(** The rest of [signal_shutdown], with the handle the launch left. *)
Lemma shutdown_tail_run fault raise t w :
  ∃ w',
    run fault raise (shutdown_tail t) w = Returned tt w' ∧
    w_trace w' = w_trace w ++
      [ EvNanosleep split; EvQueueSignal; EvNanosleep single;
        EvNanosleep single; EvNanosleep single; EvNetTrigger true;
        EvQueueSignal; EvThreadJoin t ] ∧
    w_log w' = w_log w ∧
    w_disp w' = w_disp w ∧
    w_mutex w' = w_mutex w ∧
    length (w_threads w') = length (w_threads w) ∧
    (∀ i, t = S i → helper_live i w →
          w_status w' = Draining ∧
          w_threads w' !! i = Some (status_signal, ThJoined)) ∧
    (∀ s ts, t = O → calm s ts w → calm s ts w').
Proof.
  eexists. split; [reflexivity|].
  split; [|split; [|split; [|split; [|split; [|split]]]]].
  - simpl. repeat (autorewrite with frame; simpl).
    by rewrite <- !app_assoc.
  - autorewrite with fields. reflexivity.
  - autorewrite with fields. reflexivity.
  - autorewrite with fields. reflexivity.
  - autorewrite with fields. reflexivity.
  - intros i -> Hlive. split.
    + apply helper_live_join. by helper_live_steps.
    + apply helper_live_joined. by helper_live_steps.
  - intros s ts -> Hcalm. by calm_steps.
Qed.
(** The browser, and whether [createElement], [getContext] and
    [drawImage] return for an image. *)
Record Machine : Type := mkMachine {
  api : Browser;
  renders : Img -> bool;
}.

(** What can happen to the state while a method waits: a new selection,
    or the catch handler of an export that was under way. *)
Inductive Interrupt : Type :=
| Selection (files : list File)
| ExportFailure (message : string).

Definition interrupt (this : BatchState) (e : Interrupt) : BatchState :=
  match e with
  | Selection files => handleFileSelect files this
  | ExportFailure message =>
      set_error (Some ("Error creating zip file: " +:+ message)) this
  end.

(** The handlers that run during the first wait, the second, ...; no
    handler runs during a wait the schedule does not reach. *)
Definition Schedule : Type := list (list Interrupt).

(** The handlers of one wait, the page rendered after each. *)
Fixpoint handle (this : BatchState) (now : list Interrupt)
    : list Event * BatchState :=
  match now with
  | [] => ([], this)
  | e :: later =>
      let this' := interrupt this e in
      (Idle this' :: (handle this' later).1, (handle this' later).2)
  end.

(** One wait: the page is rendered from the state as the method left it,
    then the handlers scheduled for this wait run. *)
Definition wait (this : BatchState) (sched : Schedule)
    : list Event * BatchState * Schedule :=
  match sched with
  | [] => ([Idle this], this, [])
  | now :: later =>
      (Idle this :: (handle this now).1, (handle this now).2, later)
  end.

(** An awaited promise: settled, or never settled. *)
Inductive Awaited (A : Type) : Type :=
| Settled (c : Completion A)
| Unsettled.
Arguments Settled {A} c.
Arguments Unsettled {A}.

(** [convertWebpToJpeg(file, index)] with the page alive: the log, the
    state and the schedule when the promise settles or is given up, and how
    it ended. *)
Definition convertWebpToJpeg (M : Machine) (file : File) (index : nat)
    (this : BatchState) (sched : Schedule)
    : list Event * BatchState * Schedule * Awaited ConversionResult :=
  let reading := wait this sched in
  match readAsDataURL (api M) file with
  | None =>
      (ReadAsDataURL file :: reading.1.1, reading.1.2, reading.2,
       Settled (Throw ("Failed to read file: " +:+ File.name file)))
  | Some result =>
      let decoding := wait reading.1.2 reading.2 in
      let log :=
        ReadAsDataURL file :: reading.1.1
          ++ SetImgSrc result :: decoding.1.1 in
      match decode (api M) result with
      | None =>
          (log, decoding.1.2, decoding.2,
           Settled (Throw ("Failed to load image: " +:+ File.name file)))
      | Some img =>
          if renders M img then
            let canvas := drawImage img in
            (log ++ [DrawImage canvas; ToDataURL "image/jpeg" jpegQuality],
             decoding.1.2, decoding.2,
             Settled
               match toDataURL (api M) canvas "image/jpeg" jpegQuality with
               | Normal jpegUrl =>
                   Normal {| name := fileName index; url := jpegUrl;
                             originalFile := file |}
               | Throw message => Throw message
               end)
          else (log, decoding.1.2, decoding.2, Unsettled)
      end
  end.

• _PROBLEM REQUIREMENTS_
Set the material down exactly as written, starting at its first line. The line containing "w_mutex w' = w_mutex w ∧" is the last one to include.

• _FINISHED EXERCISE_
(** The rest of [signal_shutdown], with the handle the launch left. *)
Lemma shutdown_tail_run fault raise t w :
  ∃ w',
    run fault raise (shutdown_tail t) w = Returned tt w' ∧
    w_trace w' = w_trace w ++
      [ EvNanosleep split; EvQueueSignal; EvNanosleep single;
        EvNanosleep single; EvNanosleep single; EvNetTrigger true;
        EvQueueSignal; EvThreadJoin t ] ∧
    w_log w' = w_log w ∧
    w_disp w' = w_disp w ∧
    w_mutex w' = w_mutex w ∧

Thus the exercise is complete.